Upon reaching Minnesota, Ortiz spent parts of six seasons with the organization before he was released following the 2002 season. He thanked the Twins organization and said that even though his career there didn’t turn out how he expected, he learned that when he would get his next chance to play in the big leagues, he would make the most of the opportunity.
He also congratulated Tony Oliva and Jim Kaat, fellow members of the 2022 Hall of Fame class, who he said were mentors to him while he was in Minnesota.
Ortiz credited lessons he learned from Paul Molitor and Kirby Puckett, the latter of whom was the inspiration behind Ortiz’s selection of the number 34 while he played in Boston.
The Boston years
Then, he turned to the team with which he spent 14 years: the Red Sox. He thanked the owners and the front-office members who brought him to Boston.
“That organization made me the man that I am today. They educate me about the game, but they also educate me about my life. Community service, connecting with people, the Jimmy Fund, the Children’s Fund. That’s why I started the David Ortiz Children’s Fund that help provide life-saving heart surgery,” Ortiz said.
Ortiz talked about how he wanted to bring a team together in Boston, and how it began with teammates being honest and open with one another. He gave shoutouts to some of those teammates, including Pedro Martinez, Johnny Damon, Mike Lowell, Dustin Pedroia, Trot Nixon, Jason Varitek, Kevin Youkilis and Tim Wakefield, as well as his two managers, Terry Francona and John Farrell.
He recalled a time when Dustin Pedroia, his 5-9 teammate whom the 6-3 Ortiz nicknamed “Pee Wee,” confronted him in the dugout during a slump.
“My smaller teammate, where he at, Pedroia? Pee Wee. Pee Wee grabbed me by the neck one time, and he told me, ‘If you keep on pulling the ball, I’m going to whoop you,'” Ortiz said. “And guess what? Big Papi got caught up on fire.
“My teammates always were there for me, and that’s something that I always want to appreciate. In life, remember, our teammates are our second family.”

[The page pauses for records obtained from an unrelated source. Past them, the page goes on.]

(** C5, what the code does.  A call of [loadMore] whose callback closed
    over a set guard returns 0, fetches nothing and changes nothing.  But
    the guard a call tests is the one its callback closed over, which
    [setIsLoadingMore(true)] does not change: a call whose callback closed
    over a lowered guard issues a fetch and suspends whatever is in flight,
    and leaves that callback as it was.  Two calls from the mounted hook
    with no render in between both fetch the page at 500, so that two
    pagination fetches are in flight. *)
Theorem loadMore_guard_is_stale (minValue : float) :
  (forall fetchRecentTrades st,
      loadMore minValue true fetchRecentTrades st = mkRun st 0 [] false) /\
  (forall h, captured h = true ->
             step minValue h ClickLoadMore = (h, [Returns 0])) /\
  (forall h, captured h = false ->
             let h' := fst (step minValue h ClickLoadMore) in
             captured h' = false /\
             isLoadingMore h' = true /\
             calls h' = calls h ++ [AwaitFetch (oldestOffset (store h) + 500)] /\
             snd (step minValue h ClickLoadMore)
             = [Fetch 500 (oldestOffset (store h) + 500)]) /\
  (let run := exec minValue [ClickLoadMore; ClickLoadMore] mount in
   calls (fst run) = [AwaitFetch 500; AwaitFetch 500] /\
   inFlight (fst run) = 2 /\
   snd run = [Fetch 500 500; Fetch 500 500]).
Proof.
  split; [reflexivity|]. split; [apply click_while_captured|]. split.
  - intros h Hc. simpl. unfold loadMore_enter. rewrite Hc. simpl.
    repeat split.
  - repeat split.
Qed.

Ortiz spoke of the memories he made while he played in Boston, from the beginning of his career in the city in 2003 to his final campaign in 2016. He said that, during his final at-bat at Fenway Park, it felt as though all of New England surrounded him.
“It’s been almost 20 years since my first day in Boston. We have some incredible memories,” Ortiz said. “When I think about Boston, I definitely think about 2004, 2007 and of course 2013, after the city was shaken by the Marathon bombing, I have never seen a community bounce back and reunite like Boston.”
Ortiz ended his speech by stressing the importance of believing in others. Throughout his speech, he highlighted how he had supporters who always expected big things out of him and believed in his ability.
“I always try to live my life in a way that supports others. That make a positive influence in the world. And if my story can remind of anything, let it remind you that when you believe in someone, you can change their world. You can change their future,” Ortiz said. “Just like so many people who believed in me. To everyone that believed in me, from my family to coaches to teammates to fans, know I could not have done this without you. My Hall of Fame plaque represents each one of you, and I’m going to thank you guys for the rest of my life.”